Peter Revson avait décidé qu’il serait un gentleman toute sa vie, y compris – et surtout – dans ses relations avec les femmes. Mais cela ne l’empêche pas de poser ses conditions : « Pour qu’une femme soit séduisante, elle doit se comporter avec style. J’ai côtoyé de nombreuses gagnantes de concours de beauté, des actrices et des mannequins, et il faut beaucoup plus que l’apparence physique pour séduire » (page 94). On croit comprendre aussi qu’il ne faut pas qu’elles soient trop intellectuelles (en anglais il écrit « intense« ), car cela l’intimide. Il faut juste qu’elles soient intelligentes, et ouvertes au monde.
En cette saison 1973, sa liaison avec Marjorie Wallace fait l’objet d’une large publicité dans les journaux. Ils se sont rencontrés à l’occasion des 500 miles d’Indianapolis, où la jeune femme a fait forte impression par sa beauté. Jackie Stewart, de passage à Indianapolis pour la chaîne ABC, est tout émoustillé par cette vision. « Bob Jones, qui couvrait les 500 Miles pour Sport Illustrated, m’a raconté qu’au déjeuner au Speedway Motel, il s’était déplacé trois fois à la table où elle se trouvait pour engager la conversation. Et, dans un dernier effort pour faire impression sur Marjie, Jackie lui a offert toute une panoplie de sous-vêtements féminins qui sont commercialisés sous sa signature en Europe. » Amusé par le manège de son collègue pilote, Revson conclut : « Il ne semble pas que ce fut couronné de succès » (page 107). Quelques mois plus tard, Marjorie Wallace fut élue Miss Univers, la première américaine à obtenir cette distinction. Un évènement qui contribua encore plus à la notoriété de Peter Revson et sa réputation de sex symbol masculin.
Une affaire de style
Bien entendu, si Peter Revson écrit un livre, c’est pour parler de lui-même. Il nous décrit sa vie tout au long de cette année 1973, avec de multiples aller-retours entre l’Europe et le continent américain. Une vie à l’évidence assez excitante, faite de voyages et de rencontres dont il nous fait part tout au long du livre, avec des observations souvent intéressantes. Mais là n’est pas l’essentiel. Ce qui importe, c’est la façon dont il se voit lui-même. Pour Peter Revson, une des façons de parler de lui-même est de parler des autres, les décrire, et montrer ce qui le différencie des autres. C’est un aspect intéressant de son livre : il observe et trace à chaque fois un portrait psychologique, parfois acerbe. Ainsi, il apprécie beaucoup Graham Hill, mais il lui reproche sa personnalité dominante, et sa façon de toujours vouloir imposer son point de vue (« he is overbearing », écrit-il).

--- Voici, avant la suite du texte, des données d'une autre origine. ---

(* ===== verification/KernelPolicy.v ===== *)
(** * Egress policies against kernel connects (src/sensors/ebpf/decoder.go,
    src/pkg/pipeline/pipeline.go, src/pkg/egresspolicy)

    The decoder, the policy stage and the policy engine put together: what the
    engine is asked about a connect the kernel reports.  Nothing is modelled
    here; the operations are those of Decoder, Pipeline and EgressPolicy. *)

From S2P Require Import Prelude GoStd Bytes NetIP Model Decoder SecretTaint EgressGuard EgressPolicy Pipeline.

(** ** The event of a connect *)

Lemma connect_kind (k : Z) : EventKind_String k = "net_connect" → k = KindNetConnect.
Proof.
  intros H. apply (switch_key _ _ _ [KindNetConnect]) in H; [|by apply (bool_decide_unpack _)|done].
  cbn in H. rewrite orb_false_r in H. by apply Z.eqb_eq in H.
Qed.

(** only a spawn names an image *)
Lemma connect_image (fs : procfs) (b : bytes) (ev : Event) :
  ev_Image (decode_payload fs KindNetConnect b ev) = ev_Image ev.
Proof.
  change (decode_payload fs KindNetConnect) with decodeNetEvent. unfold decodeNetEvent, set_addr, set_sport, tag_if.
  cbv zeta. repeat case_match; reflexivity.
Qed.

(** the tags the request reads and the kernel never writes *)
Definition request_tags : list string :=
  ["cgroup_class"; "protocol"; "sni"; "dns_name"; "dest_class"; "dst_country"; "dst_asn"].

Record kernel_connect (ev : Event) : Prop := {
  kc_image : ev_Image ev = "";
  kc_comm : Str.len (ev_Comm ev) ≤ 16;
  kc_tags k : k ∈ request_tags → tag ev k = "" }.

Lemma nullTerm_len (b : bytes) : Str.len (nullTerm b) ≤ length b.
Proof.
  induction b as [|c b IH]; [done|]. cbn [nullTerm length]. destruct (c =? 0)%Z; [cbn; lia|].
  rewrite Str.len_app. change (Str.len (Str.byte_str c)) with 1. lia.
Qed.

Lemma slice_le (l : bytes) (i j : nat) : length (slice l i j) ≤ j - i.
Proof. unfold slice. rewrite length_take. lia. Qed.

Lemma request_tag_free (k : string) :
  k ∈ request_tags → k ∈ reserved ∧ k ∉ "kind" :: "ts_ns" :: defaultBoolTags.
Proof.
  intros Hk. assert (Forall (λ k, k ∈ reserved ∧ k ∉ "kind" :: "ts_ns" :: defaultBoolTags) request_tags) as Hf
    by (by apply (bool_decide_unpack _)).
  rewrite Forall_forall in Hf. by apply Hf.
Qed.

Lemma Decode_connect (fs : procfs) (id : Z) (now : Time.time) (raw : bytes) (ev : Event) :
  Decode fs id now raw = Some ev → is_connect ev = true → kernel_connect ev.
Proof.
  intros Hd Hc. pose proof (Decode_some _ _ _ _ _ Hd) as (h & Hh & Hl & He & Hs & Hk).
  unfold is_connect in Hc. apply andb_prop in Hc as [_ Hc%bool_decide_eq_true]. rewrite Hk in Hc. apply connect_kind in Hc.
  constructor.
  - unfold Decode in Hd. rewrite (proj2 (Nat.ltb_ge _ _)) in Hd by done. cbv zeta in Hd. rewrite <-Hh, Hc in Hd.
    injection Hd as <-. apply connect_image.
  - rewrite (k_Comm _ _ He). change (ev_Comm (base_event id now h)) with (nullTerm (h_Comm h)).
    etrans; [apply nullTerm_len|]. subst h. unfold read_hdr. cbn [h_Comm]. etrans; [apply slice_le|]. lia.
  - intros k [H1 H2]%request_tag_free. by apply (reserved_empty _ _ _ _ _ He).
Qed.

(** ** What the engine is asked *)

Lemma kernel_request (ev : Event) :
  kernel_connect ev →
  policy_request ev = {|
    rq_Binary := firstNonEmpty [ev_Comm ev]; rq_UID := ev_UID ev; rq_Cgroup := ""; rq_DestIP := parseIPOrNil (tag ev "dst_ip");
    rq_DestPort := parseUint16 (tag ev "dst_port"); rq_Protocol := ""; rq_SNI := ""; rq_DNSName := ""; rq_DestClass := "";
    rq_Country := ""; rq_ASN := "" |}.
Proof.
  intros [Hi _ Ht]. unfold policy_request. rewrite Hi.
  by rewrite (Ht "cgroup_class"), (Ht "protocol"), (Ht "sni"), (Ht "dns_name"), (Ht "dest_class"), (Ht "dst_country"),
    (Ht "dst_asn") by (by apply (bool_decide_unpack (_ ∈ request_tags))).
Qed.

Lemma Get_none (binary : string) (s : Store) :
  s_policies s !! binary = None → s_policies s !! Str.Base binary = None → Get binary s = None.
Proof. intros H1 H2. unfold Get. rewrite H1. by case_match. Qed.

Lemma firstNonEmpty_one (s : string) : firstNonEmpty [s] = s.
Proof. cbn. destruct s; reflexivity. Qed.

(** a rule that asks for nothing but address and port, which is all a kernel
    connect carries; a rule for the protocol "" counts *)
Definition address_rule (r : Rule) : bool :=
  Str.empty (ru_DestClass r) && Str.empty (ru_Country r) && Str.empty (ru_ASN r) &&
  (negb (nonempty (ru_Protocols r)) || containsStringCI (ru_Protocols r) "") &&
  Str.empty (ru_SNI r) && Str.empty (ru_DNSName r).

(** a policy without its other rules *)
Definition address_rules (p : Policy) : Policy := {|
  p_SchemaVersion := p_SchemaVersion p; p_Binary := p_Binary p; p_Mode := p_Mode p; p_SignedAt := p_SignedAt p;
  p_Signer := p_Signer p; p_Comment := p_Comment p; p_Allow := filter (λ r, address_rule r = true) (p_Allow p);
  p_Deny := filter (λ r, address_rule r = true) (p_Deny p); p_OnlyUIDs := p_OnlyUIDs p; p_OnlyCgroups := p_OnlyCgroups p;
  p_ExceptUIDs := p_ExceptUIDs p; p_ExceptCgroups := p_ExceptCgroups p |}.

Lemma EqualFold_nothing (s : string) : s ≠ "" → Str.EqualFold s "" = false.
Proof. intros Hs. apply bool_decide_eq_false_2. intros H. by apply Hs, ToLower_empty. Qed.

Lemma matchHostname_nothing (s : string) : matchHostname s "" = false.
Proof. unfold matchHostname. cbv zeta. by rewrite orb_true_r. Qed.

Lemma negb_empty (s : string) : negb (Str.empty s) = true → s ≠ "".
Proof. unfold Str.empty. by case_bool_decide. Qed.

(** against a request without names, only the address rules can match *)
Lemma kernel_rule (r : Rule) (ev : Event) :
  kernel_connect ev → matchRule r (policy_request ev) = true → address_rule r = true.
Proof.
  intros Hk. rewrite (kernel_request ev Hk). unfold matchRule. rewrite !unless_true.
  cbn [rq_DestClass rq_Country rq_ASN rq_Protocol rq_SNI rq_DNSName]. rewrite !matchHostname_nothing.
  intros (_ & H1 & H2 & H3 & _ & H4 & H5 & H6 & _). unfold address_rule.
  assert (∀ s, negb (Str.empty s) = false ∨ Str.EqualFold s "" = true → Str.empty s = true) as Hf.
  { intros s [?%negb_false_iff|Hs]; [done|]. destruct (decide (s = "")) as [->|Hn]; [done|].
    by rewrite EqualFold_nothing in Hs. }
  rewrite !Hf by done. destruct H5 as [->%negb_false_iff|?], H6 as [->%negb_false_iff|?]; try done.
  by destruct H4 as [->| ->]; rewrite ?orb_true_r.
Qed.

Toutefois, le mieux servi dans cet exercice est sans doute Jackie Stewart, dont le comportement suscite chez lui une irritation qu’il a bien du mal à dissimuler. Il suffit de lui donner la parole sur ce sujet : « Je n’ai pas l’ego démesuré de Stewart. Je ne me mets pas en avant constamment comme le fait Stewart. Je ne ressens pas comme lui ce besoin d’être continuellement le centre de toutes les attentions. J’admets volontiers que j’ai un ego important, mais il ne se manifeste pas de la même façon que pour lui. Avec Stewart, c’est « moi », « moi », « moi ». Je n’ai pas cette angoisse existentielle qui l’habite en permanence, et qui l’amène à vouloir être reconnu comme étant tout le temps le numéro un. J’aime être remarqué, mais je le suis à ma façon, sans me mettre en avant » (page 91).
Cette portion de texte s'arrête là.